Input data -
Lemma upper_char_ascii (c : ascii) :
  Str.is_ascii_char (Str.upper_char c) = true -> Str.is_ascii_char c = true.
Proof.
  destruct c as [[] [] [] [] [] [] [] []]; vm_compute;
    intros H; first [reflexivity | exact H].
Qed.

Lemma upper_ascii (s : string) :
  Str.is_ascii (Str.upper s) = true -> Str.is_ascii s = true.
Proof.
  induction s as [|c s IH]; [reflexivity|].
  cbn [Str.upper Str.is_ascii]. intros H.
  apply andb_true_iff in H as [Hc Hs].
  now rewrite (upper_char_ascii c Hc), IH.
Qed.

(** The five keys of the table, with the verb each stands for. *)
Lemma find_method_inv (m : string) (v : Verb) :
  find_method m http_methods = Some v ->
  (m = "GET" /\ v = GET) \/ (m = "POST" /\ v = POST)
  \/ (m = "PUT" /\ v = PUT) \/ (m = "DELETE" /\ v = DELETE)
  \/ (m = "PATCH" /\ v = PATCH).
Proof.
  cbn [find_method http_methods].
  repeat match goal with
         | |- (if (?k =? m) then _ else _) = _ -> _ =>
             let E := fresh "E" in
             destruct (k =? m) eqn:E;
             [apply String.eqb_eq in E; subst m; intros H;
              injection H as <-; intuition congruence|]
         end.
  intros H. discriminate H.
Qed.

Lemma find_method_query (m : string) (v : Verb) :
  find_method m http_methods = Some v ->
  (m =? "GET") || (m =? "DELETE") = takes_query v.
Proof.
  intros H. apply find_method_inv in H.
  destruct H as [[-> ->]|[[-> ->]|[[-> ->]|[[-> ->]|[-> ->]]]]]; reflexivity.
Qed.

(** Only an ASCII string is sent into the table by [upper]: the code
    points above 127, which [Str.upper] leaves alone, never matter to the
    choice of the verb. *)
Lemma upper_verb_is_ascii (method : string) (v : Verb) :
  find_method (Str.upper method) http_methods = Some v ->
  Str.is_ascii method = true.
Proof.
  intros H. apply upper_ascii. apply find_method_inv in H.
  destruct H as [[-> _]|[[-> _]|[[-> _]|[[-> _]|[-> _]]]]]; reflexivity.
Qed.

...

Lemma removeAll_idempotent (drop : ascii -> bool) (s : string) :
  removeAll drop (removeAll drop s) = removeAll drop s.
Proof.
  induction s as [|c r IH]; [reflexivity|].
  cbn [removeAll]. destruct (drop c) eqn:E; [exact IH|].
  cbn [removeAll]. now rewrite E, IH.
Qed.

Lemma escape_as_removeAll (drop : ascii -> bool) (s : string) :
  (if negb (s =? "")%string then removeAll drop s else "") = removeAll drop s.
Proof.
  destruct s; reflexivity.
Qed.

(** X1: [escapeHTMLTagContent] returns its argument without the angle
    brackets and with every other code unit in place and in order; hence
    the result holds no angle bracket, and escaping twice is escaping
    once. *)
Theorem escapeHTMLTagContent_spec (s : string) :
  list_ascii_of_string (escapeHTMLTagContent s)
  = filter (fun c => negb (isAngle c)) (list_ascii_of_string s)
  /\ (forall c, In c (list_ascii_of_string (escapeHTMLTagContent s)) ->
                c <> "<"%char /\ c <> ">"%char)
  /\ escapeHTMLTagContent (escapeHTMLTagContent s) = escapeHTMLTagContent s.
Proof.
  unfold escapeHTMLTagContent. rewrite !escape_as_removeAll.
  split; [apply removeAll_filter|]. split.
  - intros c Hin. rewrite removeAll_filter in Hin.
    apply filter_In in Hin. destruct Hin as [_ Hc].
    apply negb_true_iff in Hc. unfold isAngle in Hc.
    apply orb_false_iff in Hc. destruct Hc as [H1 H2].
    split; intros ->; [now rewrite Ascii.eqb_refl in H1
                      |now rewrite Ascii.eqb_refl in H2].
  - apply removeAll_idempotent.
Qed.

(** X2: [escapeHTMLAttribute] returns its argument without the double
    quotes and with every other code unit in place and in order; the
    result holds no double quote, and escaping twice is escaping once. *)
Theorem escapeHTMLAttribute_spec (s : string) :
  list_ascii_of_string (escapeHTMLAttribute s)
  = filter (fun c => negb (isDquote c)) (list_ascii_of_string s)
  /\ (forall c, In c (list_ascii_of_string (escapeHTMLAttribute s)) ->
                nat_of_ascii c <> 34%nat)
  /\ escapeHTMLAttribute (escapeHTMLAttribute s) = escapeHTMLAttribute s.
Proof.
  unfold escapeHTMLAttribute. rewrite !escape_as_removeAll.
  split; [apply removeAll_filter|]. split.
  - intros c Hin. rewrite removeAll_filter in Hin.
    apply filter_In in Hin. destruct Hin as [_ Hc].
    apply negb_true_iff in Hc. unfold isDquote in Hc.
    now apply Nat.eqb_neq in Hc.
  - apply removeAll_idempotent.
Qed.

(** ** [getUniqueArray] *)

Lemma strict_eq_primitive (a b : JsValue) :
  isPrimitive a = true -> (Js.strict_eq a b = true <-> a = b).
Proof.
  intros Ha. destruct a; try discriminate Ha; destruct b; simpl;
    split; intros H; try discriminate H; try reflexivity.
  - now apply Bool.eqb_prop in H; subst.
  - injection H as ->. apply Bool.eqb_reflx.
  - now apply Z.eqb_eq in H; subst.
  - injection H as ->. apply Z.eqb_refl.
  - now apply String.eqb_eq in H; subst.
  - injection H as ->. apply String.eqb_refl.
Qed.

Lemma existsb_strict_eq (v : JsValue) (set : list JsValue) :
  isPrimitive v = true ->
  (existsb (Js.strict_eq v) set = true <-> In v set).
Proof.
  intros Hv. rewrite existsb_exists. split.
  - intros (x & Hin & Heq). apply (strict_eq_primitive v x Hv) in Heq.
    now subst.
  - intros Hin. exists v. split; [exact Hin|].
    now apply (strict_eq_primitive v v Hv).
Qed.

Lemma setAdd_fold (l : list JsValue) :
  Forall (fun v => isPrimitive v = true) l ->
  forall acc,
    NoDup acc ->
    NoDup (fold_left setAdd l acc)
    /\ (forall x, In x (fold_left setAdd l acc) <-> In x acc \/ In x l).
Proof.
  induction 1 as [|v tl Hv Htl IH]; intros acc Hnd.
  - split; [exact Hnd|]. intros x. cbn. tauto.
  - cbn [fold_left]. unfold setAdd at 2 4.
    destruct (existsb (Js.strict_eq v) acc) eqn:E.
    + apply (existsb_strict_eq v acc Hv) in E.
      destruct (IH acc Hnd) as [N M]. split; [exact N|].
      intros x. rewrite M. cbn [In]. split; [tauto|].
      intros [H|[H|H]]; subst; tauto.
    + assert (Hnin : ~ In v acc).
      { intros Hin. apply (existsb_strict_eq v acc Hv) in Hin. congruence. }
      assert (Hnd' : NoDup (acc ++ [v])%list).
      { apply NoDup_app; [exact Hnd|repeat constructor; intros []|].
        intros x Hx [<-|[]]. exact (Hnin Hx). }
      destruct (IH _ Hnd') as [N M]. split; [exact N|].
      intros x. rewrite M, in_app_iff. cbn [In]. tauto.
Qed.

---

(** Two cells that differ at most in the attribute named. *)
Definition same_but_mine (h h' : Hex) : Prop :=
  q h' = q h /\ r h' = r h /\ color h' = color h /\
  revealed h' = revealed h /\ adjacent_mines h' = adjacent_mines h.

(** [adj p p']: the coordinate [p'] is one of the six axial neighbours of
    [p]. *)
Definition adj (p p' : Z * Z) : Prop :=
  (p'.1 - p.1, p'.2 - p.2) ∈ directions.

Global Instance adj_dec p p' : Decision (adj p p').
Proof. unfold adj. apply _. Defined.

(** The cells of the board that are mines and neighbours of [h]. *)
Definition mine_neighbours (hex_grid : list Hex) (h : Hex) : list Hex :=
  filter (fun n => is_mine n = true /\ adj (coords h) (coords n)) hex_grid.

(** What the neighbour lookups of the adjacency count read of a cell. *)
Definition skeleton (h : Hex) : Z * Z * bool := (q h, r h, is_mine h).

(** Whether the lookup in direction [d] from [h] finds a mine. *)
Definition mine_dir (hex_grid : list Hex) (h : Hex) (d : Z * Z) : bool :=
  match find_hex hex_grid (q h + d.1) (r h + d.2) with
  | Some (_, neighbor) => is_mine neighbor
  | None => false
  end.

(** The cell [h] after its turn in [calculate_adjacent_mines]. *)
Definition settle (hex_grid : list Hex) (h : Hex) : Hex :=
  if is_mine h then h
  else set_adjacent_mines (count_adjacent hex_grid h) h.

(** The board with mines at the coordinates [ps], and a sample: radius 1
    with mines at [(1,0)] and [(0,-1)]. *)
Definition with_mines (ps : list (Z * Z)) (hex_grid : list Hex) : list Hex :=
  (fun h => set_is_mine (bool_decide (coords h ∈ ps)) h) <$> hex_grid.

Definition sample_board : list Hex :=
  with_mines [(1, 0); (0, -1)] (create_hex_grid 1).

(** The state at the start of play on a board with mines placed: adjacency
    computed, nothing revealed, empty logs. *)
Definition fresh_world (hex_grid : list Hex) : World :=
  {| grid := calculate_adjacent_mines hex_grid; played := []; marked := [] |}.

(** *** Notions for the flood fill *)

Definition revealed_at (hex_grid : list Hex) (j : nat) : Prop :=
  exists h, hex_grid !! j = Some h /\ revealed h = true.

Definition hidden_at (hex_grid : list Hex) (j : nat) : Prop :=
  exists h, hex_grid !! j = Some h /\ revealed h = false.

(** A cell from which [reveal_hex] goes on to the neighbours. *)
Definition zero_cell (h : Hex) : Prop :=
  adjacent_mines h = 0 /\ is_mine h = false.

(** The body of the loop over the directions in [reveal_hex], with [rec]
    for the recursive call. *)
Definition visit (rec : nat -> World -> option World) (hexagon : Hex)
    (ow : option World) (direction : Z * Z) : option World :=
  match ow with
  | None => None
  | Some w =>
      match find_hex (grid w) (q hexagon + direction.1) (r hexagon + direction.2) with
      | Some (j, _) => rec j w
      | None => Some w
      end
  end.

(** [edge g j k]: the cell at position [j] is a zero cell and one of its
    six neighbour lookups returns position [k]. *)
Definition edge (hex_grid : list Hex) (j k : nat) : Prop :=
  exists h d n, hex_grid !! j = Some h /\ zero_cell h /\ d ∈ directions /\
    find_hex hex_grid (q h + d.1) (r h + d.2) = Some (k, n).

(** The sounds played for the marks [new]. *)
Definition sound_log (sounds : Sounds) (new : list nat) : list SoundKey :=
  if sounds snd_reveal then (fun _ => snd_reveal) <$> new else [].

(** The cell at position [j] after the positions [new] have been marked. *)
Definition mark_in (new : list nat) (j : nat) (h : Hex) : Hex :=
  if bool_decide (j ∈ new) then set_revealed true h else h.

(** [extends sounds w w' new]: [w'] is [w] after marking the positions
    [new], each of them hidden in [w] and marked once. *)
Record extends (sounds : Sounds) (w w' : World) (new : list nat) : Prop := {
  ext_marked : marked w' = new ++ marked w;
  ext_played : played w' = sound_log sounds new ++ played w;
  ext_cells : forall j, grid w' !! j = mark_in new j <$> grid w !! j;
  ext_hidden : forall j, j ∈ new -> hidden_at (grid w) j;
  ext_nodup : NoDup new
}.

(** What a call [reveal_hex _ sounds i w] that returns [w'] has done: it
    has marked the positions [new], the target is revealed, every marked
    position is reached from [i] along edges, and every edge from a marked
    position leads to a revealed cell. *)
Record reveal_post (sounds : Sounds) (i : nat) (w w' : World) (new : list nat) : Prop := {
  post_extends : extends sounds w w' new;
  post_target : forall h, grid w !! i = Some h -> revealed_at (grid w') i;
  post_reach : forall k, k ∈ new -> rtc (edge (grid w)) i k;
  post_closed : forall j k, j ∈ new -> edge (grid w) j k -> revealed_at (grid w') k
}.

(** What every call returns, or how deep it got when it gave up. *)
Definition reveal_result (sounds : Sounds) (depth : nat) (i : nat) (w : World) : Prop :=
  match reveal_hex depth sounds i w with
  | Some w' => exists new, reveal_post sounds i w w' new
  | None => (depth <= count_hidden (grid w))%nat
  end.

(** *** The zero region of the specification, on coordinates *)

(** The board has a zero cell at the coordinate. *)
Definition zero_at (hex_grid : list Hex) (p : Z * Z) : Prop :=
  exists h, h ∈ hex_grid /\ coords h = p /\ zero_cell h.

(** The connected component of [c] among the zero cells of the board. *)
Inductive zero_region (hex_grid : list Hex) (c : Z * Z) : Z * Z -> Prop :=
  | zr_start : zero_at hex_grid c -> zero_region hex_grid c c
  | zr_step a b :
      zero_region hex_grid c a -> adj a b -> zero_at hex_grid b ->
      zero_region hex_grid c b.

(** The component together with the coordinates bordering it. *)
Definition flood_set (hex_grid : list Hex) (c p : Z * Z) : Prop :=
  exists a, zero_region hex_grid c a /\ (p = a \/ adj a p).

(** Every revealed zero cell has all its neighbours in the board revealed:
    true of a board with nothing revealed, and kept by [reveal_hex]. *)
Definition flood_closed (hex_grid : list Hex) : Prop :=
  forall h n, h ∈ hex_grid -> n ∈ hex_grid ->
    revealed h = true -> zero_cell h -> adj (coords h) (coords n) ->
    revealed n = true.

How to complete this task -
Please copy, exactly as written, every line in the listing above from the line with "Forall (fun v => isPrimitive v = true) l ->" up to and including the line with "- cbn [fold_left]. unfold setAdd at 2 4.".

Result for this task -
  Forall (fun v => isPrimitive v = true) l ->
  forall acc,
    NoDup acc ->
    NoDup (fold_left setAdd l acc)
    /\ (forall x, In x (fold_left setAdd l acc) <-> In x acc \/ In x l).
Proof.
  induction 1 as [|v tl Hv Htl IH]; intros acc Hnd.
  - split; [exact Hnd|]. intros x. cbn. tauto.
  - cbn [fold_left]. unfold setAdd at 2 4.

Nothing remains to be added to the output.